→ What is being asked:
Transcribe every line of the entries exactly.

→ Excerpts from a dataset:
···
Section Adapter.
Context {W : Type} `{HostRt W} `{Serde HostTemplateMetadata}.
(** The root, the domain, RFC 3339 times, UTF-8 repair, and how deep a copy
    may nest. *)
Context (root domain : string) (rfc3339 : Z -> string) (lossy : list Z -> string) (copy_fuel : nat).
Abbreviation HRM := (ST (HostRun W) BackendError).
Definition with_world (w : W) (y : HostRun W) : HostRun W := mk_run w y.(run_jobs) y.(run_next) y.(run_state).
Definition hmodify (f : HostRuntimeState -> HostRuntimeState) : HRM unit := fun y =>
  (mk_run y.(run_world) y.(run_jobs) y.(run_next) (f y.(run_state)), Ok tt).
(** A call of the host that cannot fail, and one that can. *)
Definition ask (c : HostCall) : HRM (host_answer c) := fun y =>
  let '(w, r) := host c y.(run_world) in (with_world w y, Ok r).
Definition hc {A} (c : HostCall) (get : host_answer c -> result host_error A) (what : string) : HRM A :=
  r ← ask c; lift (map_err (EnvdHost.runtime what) (get r)).
(** Start a job, and end one. *)
Definition run_job (j : Job) : HRM nat := fun y =>
  (mk_run y.(run_world) (<[y.(run_next) := j]> y.(run_jobs)) (S y.(run_next)) y.(run_state), Ok y.(run_next)).
Definition end_job (h : nat) : HRM unit := fun y =>
  (mk_run y.(run_world) (delete h y.(run_jobs)) y.(run_next) y.(run_state), Ok tt).
Definition create_dir_all (p what : string) : HRM unit := hc (HcCreateDirAll p) (fun r => r) what.
Definition host_volume_path (name : string) : result BackendError string := rooted_child_path (path_join root "volumes") name "volume name".
Definition host_template_artifact_path (template_id build_id : string) : string :=
  path_join (path_join (path_join root "templates") template_id) build_id.
Definition host_snapshot_artifact_path (id : string) : result BackendError string := rooted_child_path (path_join root "snapshots") id "snapshot id".
Definition host_pod_path (pod_id : string) : result BackendError string := rooted_child_path (path_join root "pods") pod_id "pod id".
Definition host_pod_container_path (pod_id name : string) : result BackendError string :=
  pod ← host_pod_path pod_id; rooted_child_path (path_join pod "containers") name "pod container name".

(** ** Files *)
Definition remove_existing_mount_path (p : string) : HRM unit :=
  md ← ask (HcSymlinkMetadata p);
  match md with
  | Err e => if decide (e.(host_kind) = IoNotFound) then mret tt else throw (EnvdHost.runtime "stat existing mount path" e)
  | Ok KindDir => hc (HcRemoveDirAll p) (fun r => r) "clear existing mount path"
  | Ok _ => hc (HcRemoveFile p) (fun r => r) "clear existing mount path"
  end.
Definition parent_dir (p what : string) : HRM unit :=
  match HostPaths.path_parent p with Some d => create_dir_all d what | None => mret tt end.
(** A directory nested deeper than the fuel counts as a failing copy. *)
Fixpoint copy_host_path (fuel : nat) (source destination : string) : HRM unit :=
  match fuel with
  | O => throw (Runtime "copy nests too deep")
  | S fuel =>
      kind ← hc (HcSymlinkMetadata source) (fun r => r) "stat copy source";
      match kind with
      | KindSymlink =>
          target ← hc (HcReadLink source) (fun r => r) "read symlink copy source";
          _ ← parent_dir destination "create symlink destination parent";
          e ← ask (HcExists destination);
          _ ← (if e : bool then hc (HcRemoveFile destination) (fun r => r) "remove existing symlink destination" else mret tt);
          hc (HcSymlink target destination) (fun r => r) "copy symlink"
      | KindDir =>
          _ ← create_dir_all destination "create copy destination";
          names ← hc (HcReadDir source) (fun r => r) "read copy source dir";
          (fix copy_entries (names : list (result host_error string)) : HRM unit :=
             match names with
             | [] => mret tt
             | Err e :: _ => throw (EnvdHost.runtime "read copy entry" e)
             | Ok n :: names => _ ← copy_host_path fuel (path_join source n) (path_join destination n); copy_entries names
             end) names
      | KindFile =>
          _ ← parent_dir destination "create copy destination parent";
          hc (HcCopy source destination) (fun r => r) "copy file"
      end
  end.
Definition copy_host_directory_contents (source destination : string) : HRM unit :=
  _ ← create_dir_all destination "create sandbox template root"; copy_host_path copy_fuel source destination.
Definition apply_copy_archive_to_artifact (archive : list Z) (source destination artifact : string) : HRM unit :=
  let unpack := path_join artifact ".copy-unpack" in
  e ← ask (HcExists unpack);
  _ ← (if e : bool then hc (HcRemoveDirAll unpack) (fun r => r) "clear COPY unpack dir" else mret tt);
  _ ← create_dir_all unpack "create COPY unpack dir";
  _ ← hc (HcUnpack archive unpack) (fun r => r) "unpack COPY archive";
  source_path ← lift (rooted_child_path unpack source "COPY source");
  destination_path ← lift (rooted_child_path artifact destination "COPY destination");
  _ ← copy_host_path copy_fuel source_path destination_path;
  hc (HcRemoveDirAll unpack) (fun r => r) "remove COPY unpack dir".
Definition write_host_template_metadata (artifact : string) (m : HostTemplateMetadata) : HRM unit :=
  bytes ← lift (map_err (fun e => Runtime ("encode host template metadata: " +:+ e)) (serialize m));
  hc (HcWrite (path_join artifact HOST_TEMPLATE_METADATA_FILE) bytes) (fun r => r) "write host template metadata".
Definition read_host_template_metadata (artifact : string) : HRM HostTemplateMetadata :=
  r ← ask (HcRead (path_join artifact HOST_TEMPLATE_METADATA_FILE));
  match r with
  | Ok bytes => lift (map_err (fun e => Runtime ("decode host template metadata: " +:+ e)) (deserialize bytes))
  | Err e => if decide (e.(host_kind) = IoNotFound) then mret template_metadata_default else throw (EnvdHost.runtime "read host template metadata" e)
  end.
Definition template_command (command workdir : string) (envs : strmap string) (user : option string) : CommandLine :=
  mk_command "/bin/bash" ["-l"; "-c"; command]%string workdir
    (entries envs ++ match user with Some u => [("USER"%string, u); ("LOGNAME"%string, u)] | None => [] end).
Definition run_host_template_command (command workdir : string) (envs : strmap string) (user : option string) : HRM unit :=
  _ ← create_dir_all workdir "create template command cwd";
  '(st, stderr) ← hc (HcOutput (template_command command workdir envs user)) (fun r => r) "run template command";
  if success st then mret tt
  else throw (Runtime ("template RUN exited " +:+ print_dec (default 128 st) +:+ ": " +:+ lossy stderr)).
Definition spawn_host_template_command (command workdir : string) (envs : strmap string) (user : option string) : HRM nat :=
  _ ← create_dir_all workdir "create template command cwd";
  let c := template_command command workdir envs user in
  _ ← hc (HcSpawn c) (fun r => r) "spawn template start command";
  run_job (StartCommand c).
(** [start_kill]: its error is dropped. *)
Fixpoint kill_host_template_children (children : list nat) : HRM unit :=
  match children with [] => mret tt | c :: cs => _ ← ask (HcKill c); _ ← end_job c; kill_host_template_children cs end.
Definition stop_host_runtime_sandbox_services (s : HostRuntimeSandbox) : HRM unit :=
  _ ← end_job s.(hr_envd_task);
  _ ← end_job s.(hr_code_interpreter_task);
  _ ← end_job s.(hr_mcp_task);
  kill_host_template_children s.(hr_start_children).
···
→ Answer box:
Section Adapter.
Context {W : Type} `{HostRt W} `{Serde HostTemplateMetadata}.
(** The root, the domain, RFC 3339 times, UTF-8 repair, and how deep a copy
    may nest. *)
Context (root domain : string) (rfc3339 : Z -> string) (lossy : list Z -> string) (copy_fuel : nat).
Abbreviation HRM := (ST (HostRun W) BackendError).
Definition with_world (w : W) (y : HostRun W) : HostRun W := mk_run w y.(run_jobs) y.(run_next) y.(run_state).
Definition hmodify (f : HostRuntimeState -> HostRuntimeState) : HRM unit := fun y =>
  (mk_run y.(run_world) y.(run_jobs) y.(run_next) (f y.(run_state)), Ok tt).
(** A call of the host that cannot fail, and one that can. *)
Definition ask (c : HostCall) : HRM (host_answer c) := fun y =>
  let '(w, r) := host c y.(run_world) in (with_world w y, Ok r).
Definition hc {A} (c : HostCall) (get : host_answer c -> result host_error A) (what : string) : HRM A :=
  r ← ask c; lift (map_err (EnvdHost.runtime what) (get r)).
(** Start a job, and end one. *)
Definition run_job (j : Job) : HRM nat := fun y =>
  (mk_run y.(run_world) (<[y.(run_next) := j]> y.(run_jobs)) (S y.(run_next)) y.(run_state), Ok y.(run_next)).
Definition end_job (h : nat) : HRM unit := fun y =>
  (mk_run y.(run_world) (delete h y.(run_jobs)) y.(run_next) y.(run_state), Ok tt).
Definition create_dir_all (p what : string) : HRM unit := hc (HcCreateDirAll p) (fun r => r) what.
Definition host_volume_path (name : string) : result BackendError string := rooted_child_path (path_join root "volumes") name "volume name".
Definition host_template_artifact_path (template_id build_id : string) : string :=
  path_join (path_join (path_join root "templates") template_id) build_id.
Definition host_snapshot_artifact_path (id : string) : result BackendError string := rooted_child_path (path_join root "snapshots") id "snapshot id".
Definition host_pod_path (pod_id : string) : result BackendError string := rooted_child_path (path_join root "pods") pod_id "pod id".
Definition host_pod_container_path (pod_id name : string) : result BackendError string :=
  pod ← host_pod_path pod_id; rooted_child_path (path_join pod "containers") name "pod container name".

(** ** Files *)
Definition remove_existing_mount_path (p : string) : HRM unit :=
  md ← ask (HcSymlinkMetadata p);
  match md with
  | Err e => if decide (e.(host_kind) = IoNotFound) then mret tt else throw (EnvdHost.runtime "stat existing mount path" e)
  | Ok KindDir => hc (HcRemoveDirAll p) (fun r => r) "clear existing mount path"
  | Ok _ => hc (HcRemoveFile p) (fun r => r) "clear existing mount path"
  end.
Definition parent_dir (p what : string) : HRM unit :=
  match HostPaths.path_parent p with Some d => create_dir_all d what | None => mret tt end.
(** A directory nested deeper than the fuel counts as a failing copy. *)
Fixpoint copy_host_path (fuel : nat) (source destination : string) : HRM unit :=
  match fuel with
  | O => throw (Runtime "copy nests too deep")
  | S fuel =>
      kind ← hc (HcSymlinkMetadata source) (fun r => r) "stat copy source";
      match kind with
      | KindSymlink =>
          target ← hc (HcReadLink source) (fun r => r) "read symlink copy source";
          _ ← parent_dir destination "create symlink destination parent";
          e ← ask (HcExists destination);
          _ ← (if e : bool then hc (HcRemoveFile destination) (fun r => r) "remove existing symlink destination" else mret tt);
          hc (HcSymlink target destination) (fun r => r) "copy symlink"
      | KindDir =>
          _ ← create_dir_all destination "create copy destination";
          names ← hc (HcReadDir source) (fun r => r) "read copy source dir";
          (fix copy_entries (names : list (result host_error string)) : HRM unit :=
             match names with
             | [] => mret tt
             | Err e :: _ => throw (EnvdHost.runtime "read copy entry" e)
             | Ok n :: names => _ ← copy_host_path fuel (path_join source n) (path_join destination n); copy_entries names
             end) names
      | KindFile =>
          _ ← parent_dir destination "create copy destination parent";
          hc (HcCopy source destination) (fun r => r) "copy file"
      end
  end.
Definition copy_host_directory_contents (source destination : string) : HRM unit :=
  _ ← create_dir_all destination "create sandbox template root"; copy_host_path copy_fuel source destination.
Definition apply_copy_archive_to_artifact (archive : list Z) (source destination artifact : string) : HRM unit :=
  let unpack := path_join artifact ".copy-unpack" in
  e ← ask (HcExists unpack);
  _ ← (if e : bool then hc (HcRemoveDirAll unpack) (fun r => r) "clear COPY unpack dir" else mret tt);
  _ ← create_dir_all unpack "create COPY unpack dir";
  _ ← hc (HcUnpack archive unpack) (fun r => r) "unpack COPY archive";
  source_path ← lift (rooted_child_path unpack source "COPY source");
  destination_path ← lift (rooted_child_path artifact destination "COPY destination");
  _ ← copy_host_path copy_fuel source_path destination_path;
  hc (HcRemoveDirAll unpack) (fun r => r) "remove COPY unpack dir".
Definition write_host_template_metadata (artifact : string) (m : HostTemplateMetadata) : HRM unit :=
  bytes ← lift (map_err (fun e => Runtime ("encode host template metadata: " +:+ e)) (serialize m));
  hc (HcWrite (path_join artifact HOST_TEMPLATE_METADATA_FILE) bytes) (fun r => r) "write host template metadata".
Definition read_host_template_metadata (artifact : string) : HRM HostTemplateMetadata :=
  r ← ask (HcRead (path_join artifact HOST_TEMPLATE_METADATA_FILE));
  match r with
  | Ok bytes => lift (map_err (fun e => Runtime ("decode host template metadata: " +:+ e)) (deserialize bytes))
  | Err e => if decide (e.(host_kind) = IoNotFound) then mret template_metadata_default else throw (EnvdHost.runtime "read host template metadata" e)
  end.
Definition template_command (command workdir : string) (envs : strmap string) (user : option string) : CommandLine :=
  mk_command "/bin/bash" ["-l"; "-c"; command]%string workdir
    (entries envs ++ match user with Some u => [("USER"%string, u); ("LOGNAME"%string, u)] | None => [] end).
Definition run_host_template_command (command workdir : string) (envs : strmap string) (user : option string) : HRM unit :=
  _ ← create_dir_all workdir "create template command cwd";
  '(st, stderr) ← hc (HcOutput (template_command command workdir envs user)) (fun r => r) "run template command";
  if success st then mret tt
  else throw (Runtime ("template RUN exited " +:+ print_dec (default 128 st) +:+ ": " +:+ lossy stderr)).
Definition spawn_host_template_command (command workdir : string) (envs : strmap string) (user : option string) : HRM nat :=
  _ ← create_dir_all workdir "create template command cwd";
  let c := template_command command workdir envs user in
  _ ← hc (HcSpawn c) (fun r => r) "spawn template start command";
  run_job (StartCommand c).
(** [start_kill]: its error is dropped. *)
Fixpoint kill_host_template_children (children : list nat) : HRM unit :=
  match children with [] => mret tt | c :: cs => _ ← ask (HcKill c); _ ← end_job c; kill_host_template_children cs end.
Definition stop_host_runtime_sandbox_services (s : HostRuntimeSandbox) : HRM unit :=
  _ ← end_job s.(hr_envd_task);
  _ ← end_job s.(hr_code_interpreter_task);
  _ ← end_job s.(hr_mcp_task);
  kill_host_template_children s.(hr_start_children).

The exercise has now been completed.